I think you just agreed with me, but you didn't quite say so directly.

Ben Bacarisse

unread,
Jan 27, 2021, 10:05:28 PM1/27/21
to
James Kuyper <james...@alumni.caltech.edu> writes:

> On 1/27/21 10:46 AM, Ben Bacarisse wrote:
>> James Kuyper <james...@alumni.caltech.edu> writes:
>>
>>> On 1/26/21 8:16 PM, Ben Bacarisse wrote:
>>>> James Kuyper <james...@alumni.caltech.edu> writes:
>>> ...
>>>>> Yes, it is. In "a""b", the two tokens are adjacent. In "a" "b", they are
>>>>> not, because both are adjacent to some white-space instead.
>>>>
>>>> Adjacent does not mean with nothing in between (thought it can, of
>>>> course). What's more, things can be adjacent to each other, and also
>>>> adjacent to something in between. I can say that there was a fire in
>>>> the house adjacent to mine. The two house are adjacent. But both are
>>>> adjacent to the lane separating them.
>>>
>>> It takes at least two dimensions for the issue you raise to come up.
>>
>> I don't follow. 1 and 2 are adjacent integers on the real line
>> (i.e. despite having other kinds of number between them). In addition,
>> they are both integers adjacent to 1/2.
>
> I'm not familiar with any meaning that could reasonably be attached to
> "adjacent" which would make either of those statements true.

That's and interesting view, but probably so off-topic that it would not be
reasonable to investigate it here.

> In the future, I will try to remember that there's at least one person
> who does attach such a meaning to that word - but it would make it
> easier for me to understand how you could say such a thing if you
> would specify that definition.

I am not a lexicographer, and not skilled at writing definitions. So I
looked in the two dictionaries on the shelf here. The OED says:

"Lying near to; adjoining; bordering. (Not necessarily touching.)"

and Collins says

"being near or close, esp. having a common boundary; adjoining;
contiguous."

These are pretty close to what I feel the word means.
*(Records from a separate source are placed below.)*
(** * The Echonest extension of Pitivi, as a shallow embedding

    The Python module [echonest_extension.py] holds two classes:
    [AudioPreviewer], which draws a cached waveform with beat markers on a
    drawing area, and [EchonestExtension], which fetches a track analysis
    (from a file cache or from the Echonest service), and fills a dialog
    with it.

    Python objects that are mutated and shared (builders, previewers,
    threads) live in heaps indexed by their identity; every method is a
    computation in a state-and-exception monad over one [world]. *)

From Stdlib Require Import ZArith List String Ascii Lia Bool.
From Stdlib Require Import Floats.PrimFloat Floats.SpecFloat Floats.FloatOps.
From Stdlib Require Import Uint63 Sorted.
From stdpp Require Import base option list gmap strings pretty.

Local Open Scope Z_scope.

(** ** Python values and built-ins *)

Module Py.

(** [errno] values of the [IOError]s that [open] raises. *)
Inductive errno := ENOENT | EACCES | EISDIR | EIO.

(** The exceptions the module can meet.  [IOError] stands for the whole
    [IOError]/[OSError] family ([FileNotFoundError], [PermissionError],
    [IsADirectoryError] are its subclasses). *)
Inductive exn :=
| IOError (code : errno)
| EOFError
| UnpicklingError
| PicklingError
| ValueError
| TypeError
| AttributeError
| ZeroDivisionError
| OverflowError
| EchoNestAPIError (code : Z)
| EchoNestIOError.
(** * tick_taker.py: the quote tracker, the trade handler and the position
    ledger of the example "HFT-ish" strategy, embedded in Rocq.

    The Python program keeps two pieces of mutable state: a [Quote] object
    (a dictionary from symbol to a per-symbol dictionary) and a [Position]
    object (share counters plus a dictionary from order id to the amount
    filled so far).  Three handlers mutate them: [Quote.update] on a quote,
    [on_trade] on a trade print and [on_trade_updates] on an order update.

    Conventions of the embedding.
    - Python dictionaries are objects with identity: the per-symbol
      dictionaries live in a [store] indexed by locations, and
      [symbol_dict] maps a symbol to the location of its dictionary.
    - Prices are Python numbers (floats from the feed, the int [0] of the
      defaults).  Their arithmetic is kept abstract in the class [Number],
      so every theorem holds for whatever [-], [round] and [==] compute;
      a decimal fixed-point instance is used to run the code on examples.
    - Share counts, sizes and the level counter are Python ints: [Z].
    - Timestamps are nanoseconds since the epoch: [Z].  The default
      ['time': 0] is never compared with a timestamp: [on_trade] returns
      before the comparison while ['traded'] is set, and only a level
      change, which stores the quote's timestamp, clears it.
    - [print] and the two gateway calls are recorded in a list of effects.
    - A raised exception is a value carrying the state at the raise. *)

From Stdlib Require Import ZArith Bool Lia Sorted.
From stdpp Require Import base option gmap strings list fin_maps.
For comparison, what is your understanding of the word?

> When using a meaning that allows 1 and 2 to be both adjacent to 1/2,
> while also being adjacent to each other, how do you interpret "adjacent
> string literal" so that it doesn't apply to
>
> ptrdiff_t d = "Ben"-"Bacarisse";
>
> It seems to me that, despite having no idea how you could possibly mean
> what you seem to have said, I can make a direct analogy, matching 1 with
> "Ben", 1/2 with '-', and 2 with "Bacarisse". So, how does that analogy
> break down? Or are you claiming that they should be concatenated?
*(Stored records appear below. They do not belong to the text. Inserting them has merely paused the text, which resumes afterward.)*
(** * Shallow embedding of the llm-describe-image task pipeline

    Modules:
    - [Stats]     : [TaskStats] of src/tasks/task.py
    - [TaskQ]     : [Task] queue/active management of src/tasks/task.py
    - [Discover]  : [DiscoverTask] priority queue of src/tasks/1. discover/task.py
    - [Worker]    : [Pipeline._worker_thread] of src/pipelines/pipeline.py
    - [Context]   : [ContextTask] of src/tasks/context/task.py
    - [Write]     : [WriteTask.execute] of src/tasks/write/task.py
    - [StatsFmt], [TaskRun], [DiscoverRun]: [TaskStats.format] and runs of
      [Task] and [DiscoverTask] operations
    - [PathOps]   : [os.path.splitext], [os.path.dirname] and
      [Task.get_preferred_image_path]
    - [DiscoverExec] : [DiscoverTask.execute] of src/tasks/1. discover/task.py
    - [SkipCheck] : [SkipCheckTask.execute] of src/tasks/skip_check/task.py
    - [ContextRead] : [ContextTask._read_description]
    - [Samples]   : directory trees and stage inputs for the examples *)

From Stdlib Require Import ZArith QArith Lia.
From stdpp Require Import base list gmap strings.
From Stdlib Require Import Ascii.

Open Scope Z_scope.

(* ===================================================================== *)
(** ** TaskStats *)
(* ===================================================================== *)

Module Stats.

(** [class TaskStats]: Python ints are unbounded, so every counter is a [Z]. *)
Record TaskStats := mkStats {
  diff_input_output : bool;
  done : Z;
  failed : Z;
  input : Z;
  output : Z;
  rejected : Z
}.

(** [TaskStats.__init__] *)
Definition init : TaskStats := mkStats false 0 0 0 0 0.

(** [TaskStats.finish(output_count)] *)
Definition finish (s : TaskStats) (output_count : Z) : TaskStats :=
  mkStats (if negb (Z.eqb output_count 1) then true else diff_input_output s)
          (done s + 1) (failed s) (input s + 1)
          (output s + output_count) (rejected s).

(** [TaskStats.fail()] *)
Definition fail (s : TaskStats) : TaskStats :=
  mkStats (diff_input_output s) (done s) (failed s + 1) (input s + 1)
          (output s) (rejected s).

(** [TaskStats.reject()] *)
Definition reject (s : TaskStats) : TaskStats :=
  mkStats (diff_input_output s) (done s) (failed s) (input s + 1)
          (output s) (rejected s + 1).

(** The three recording calls a caller can make. *)
Inductive call := CFinish (n : Z) | CFail | CReject.

Definition apply_call (s : TaskStats) (c : call) : TaskStats :=
  match c with
  | CFinish n => finish s n
  | CFail => fail s
  | CReject => reject s
  end.

Definition run (s : TaskStats) (cs : list call) : TaskStats :=
  fold_left apply_call cs s.

Definition balanced (s : TaskStats) : Prop :=
  input s = done s + failed s + rejected s.

End Stats.

(* ===================================================================== *)
(** ** Task: queue and active list *)
(* ===================================================================== *)

Module TaskQ.
Section TaskQ.

Context {A : Type} `{EqDecision A}.

(** [class Task]: items waiting, items processing, and the capacity. *)
Record Task := mkTask {
  queue : list A;
  active : list A;
  maximum : Z;
  recent : Stats.TaskStats;
  total : Stats.TaskStats
}.

Definition new_task (maximum : Z) : Task :=
  mkTask [] [] maximum Stats.init Stats.init.

(** [list.remove(x)] when [x in list]: removes the first equal element. *)
Fixpoint remove_first (x : A) (l : list A) : list A :=
  match l with
  | [] => []
  | y :: l' => if decide (x = y) then l' else y :: remove_first x l'
  end.

(** [Task.add] *)
Definition add (t : Task) (item : A) : Task :=
  mkTask (queue t ++ [item]) (active t) (maximum t) (recent t) (total t).

(** [len(next_task.queue) >= next_task.maximum * backpressure_multiplier];
    the float multiplier is a rational (2.0 and the like are exact). *)
Definition downstream_full (next_task : Task) (backpressure_multiplier : Q) : bool :=
  Qle_bool (inject_Z (maximum next_task) * backpressure_multiplier)
           (inject_Z (Z.of_nat (length (queue next_task)))).

(** [Task.start_next(next_task, backpressure_multiplier)]: returns the
    started item (if any) and the new state of [self]. *)
Definition start_next (t : Task) (next_task : option Task)
    (backpressure_multiplier : Q) : option A * Task :=
  if Z.leb (maximum t) (Z.of_nat (length (active t))) then (None, t)
  else match queue t with
  | [] => (None, t)
  | item :: rest =>
      match next_task with
      | Some nt =>
          if downstream_full nt backpressure_multiplier then (None, t)
          else (Some item, mkTask rest (active t ++ [item]) (maximum t) (recent t) (total t))
      | None => (Some item, mkTask rest (active t ++ [item]) (maximum t) (recent t) (total t))
      end
  end.

(** [if item in self.active: self.active.remove(item)] *)
Definition drop_active (t : Task) (item : A) : list A :=
  if decide (item ∈ active t) then remove_first item (active t) else active t.

(** [Task.finish], [Task.fail], [Task.reject] *)
Definition finish (t : Task) (item : A) (output_count : Z) : Task :=
  mkTask (queue t) (drop_active t item) (maximum t)
         (Stats.finish (recent t) output_count) (Stats.finish (total t) output_count).

Definition fail (t : Task) (item : A) : Task :=
  mkTask (queue t) (drop_active t item) (maximum t)
         (Stats.fail (recent t)) (Stats.fail (total t)).

Definition reject (t : Task) (item : A) : Task :=
  mkTask (queue t) (drop_active t item) (maximum t)
         (Stats.reject (recent t)) (Stats.reject (total t)).

(** The operations a worker or the pipeline performs on one task. *)
Inductive op :=
  | OAdd (x : A)
  | OStartNext (next_task : option Task) (m : Q)
  | OFinish (x : A) (n : Z)
  | OFail (x : A)
  | OReject (x : A).

Definition step (t : Task) (o : op) : Task :=
  match o with
  | OAdd x => add t x
  | OStartNext nt m => snd (start_next t nt m)
  | OFinish x n => finish t x n
  | OFail x => fail t x
  | OReject x => reject t x
  end.

Definition run (t : Task) (os : list op) : Task := fold_left step os t.

End TaskQ.
End TaskQ.

(* ===================================================================== *)
(** ** DiscoverTask: depth-priority queue on top of [heapq] *)
(* ===================================================================== *)

Module Discover.
Section Discover.

(** [os.sep], a single character. *)
Context (sep : Ascii.ascii).

(** [str.count(os.sep)] *)
Fixpoint count_char (c : Ascii.ascii) (s : string) : Z :=
  match s with
  | EmptyString => 0
  | String a s' => (if Ascii.eqb a c then 1 else 0) + count_char c s'
  end.

(** Heap entries [(-depth, counter, item)]. *)
Definition entry : Type := (Z * Z * string)%type.

Definition prio (e : entry) : Z := fst (fst e).
Definition seqno (e : entry) : Z := snd (fst e).
Definition item_of (e : entry) : string := snd e.

(** Python's tuple order on [(-depth, counter, ...)]: lexicographic on the
    first two fields (the counters are distinct, so the string is never
    compared). *)
Definition entry_lt (e1 e2 : entry) : bool :=
  Z.ltb (prio e1) (prio e2) || (Z.eqb (prio e1) (prio e2) && Z.ltb (seqno e1) (seqno e2)).

Fixpoint min_entry (best : entry) (l : list entry) : entry :=
  match l with
  | [] => best
  | e :: l' => min_entry (if entry_lt e best then e else best) l'
  end.

Fixpoint remove_entry (x : entry) (l : list entry) : list entry :=
  match l with
  | [] => []
  | y :: l' => if decide (x = y) then l' else y :: remove_entry x l'
  end.

(** [heapq.heappush] and [heapq.heappop] by the library's contract: the heap
    holds the pushed entries, and [heappop] removes and returns the
    smallest one. *)
Definition heappush (h : list entry) (e : entry) : list entry := h ++ [e].

Definition heappop (h : list entry) : option (entry * list entry) :=
  match h with
  | [] => None
  | e :: h' => let m := min_entry e h' in Some (m, remove_entry m h)
  end.

(** [class DiscoverTask]: the fields [start_next] and [add] touch. *)
Record DiscoverTask := mkDiscover {
  heap_queue : list entry;
  counter : Z;
  active : list string;
  maximum : Z
}.

Definition new_discover (maximum : Z) : DiscoverTask := mkDiscover [] 0 [] maximum.

(** [DiscoverTask.queue] (the property) *)
Definition queue (t : DiscoverTask) : list string := map item_of (heap_queue t).

(** [DiscoverTask.add] *)
Definition add (t : DiscoverTask) (item : string) : DiscoverTask :=
  let depth := count_char sep item in
  mkDiscover (heappush (heap_queue t) (- depth, counter t, item))
             (counter t + 1) (active t) (maximum t).

(** [DiscoverTask.start_next] *)
Definition start_next (t : DiscoverTask) (next_task : option (@TaskQ.Task string))
    (backpressure_multiplier : Q) : option string * DiscoverTask :=
  if Z.leb (maximum t) (Z.of_nat (length (active t))) then (None, t)
  else if decide (heap_queue t = []) then (None, t)
  else if (match next_task with
           | Some nt => TaskQ.downstream_full nt backpressure_multiplier
           | None => false end) then (None, t)
  else match heappop (heap_queue t) with
       | Some (e, h') =>
           (Some (item_of e), mkDiscover h' (counter t) (active t ++ [item_of e]) (maximum t))
       | None => (None, t)
       end.

Inductive op :=
  | DAdd (item : string)
  | DStartNext (next_task : option (@TaskQ.Task string)) (m : Q).

(** Run a sequence of operations, collecting the items [start_next] returns. *)
Fixpoint exec (t : DiscoverTask) (os : list op) : DiscoverTask * list string :=
  match os with
  | [] => (t, [])
  | DAdd x :: os' => exec (add t x) os'
  | DStartNext nt m :: os' =>
      let '(r, t') := start_next t nt m in
      let '(t'', outs) := exec t' os' in
      (t'', match r with Some x => x :: outs | None => outs end)
  end.

End Discover.
End Discover.

(* ===================================================================== *)
(** ** Pipeline._worker_thread: one iteration of the loop on a started item *)
(* ===================================================================== *)

Module Worker.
It depends on what is the considered significant and what is merely a
separator or common boundary.

On the number line, we can stress what we want to focus on. "Adjacent
/integers/" relegates everything else to being a mere separating
boundary.

So, to push the point to the edge of reason, if I choose to read the key
sentence as "Adjacent /string literal/ tokens are concatenated", I
could, at a pinch, make the case that "Ben" and "Bacarisse" are, in your
example, adjacent. The context would have to be such that considering
another token as a mere boundary or separator would be reasonable. The
C standard is not such a context.

But if I read it as "Adjacent string literal /tokens/ are concatenated",
then the intervening token stops them being adjacent. When tokenising a
character stream, all the tokens matter, so I believe there is only one
reasonable way to read that sentence.

> ...
>>> Moving the first sentence of translation phase 7 to be the first
>>> sentence of translation phase 6 would remove all ambiguity, and have, as
>>> far as I can see, no other consequence.
>>
>> I think the strongest case for the possibility of misunderstanding comes
>> from this sentence being where it is. I don't see any problem with the
>> word "adjacent", but I can imagine someone wondering why this sentence
>> is where it is if not to do what you are suggesting.
>
> I think you just agreed with me, but you didn't quite say so directly.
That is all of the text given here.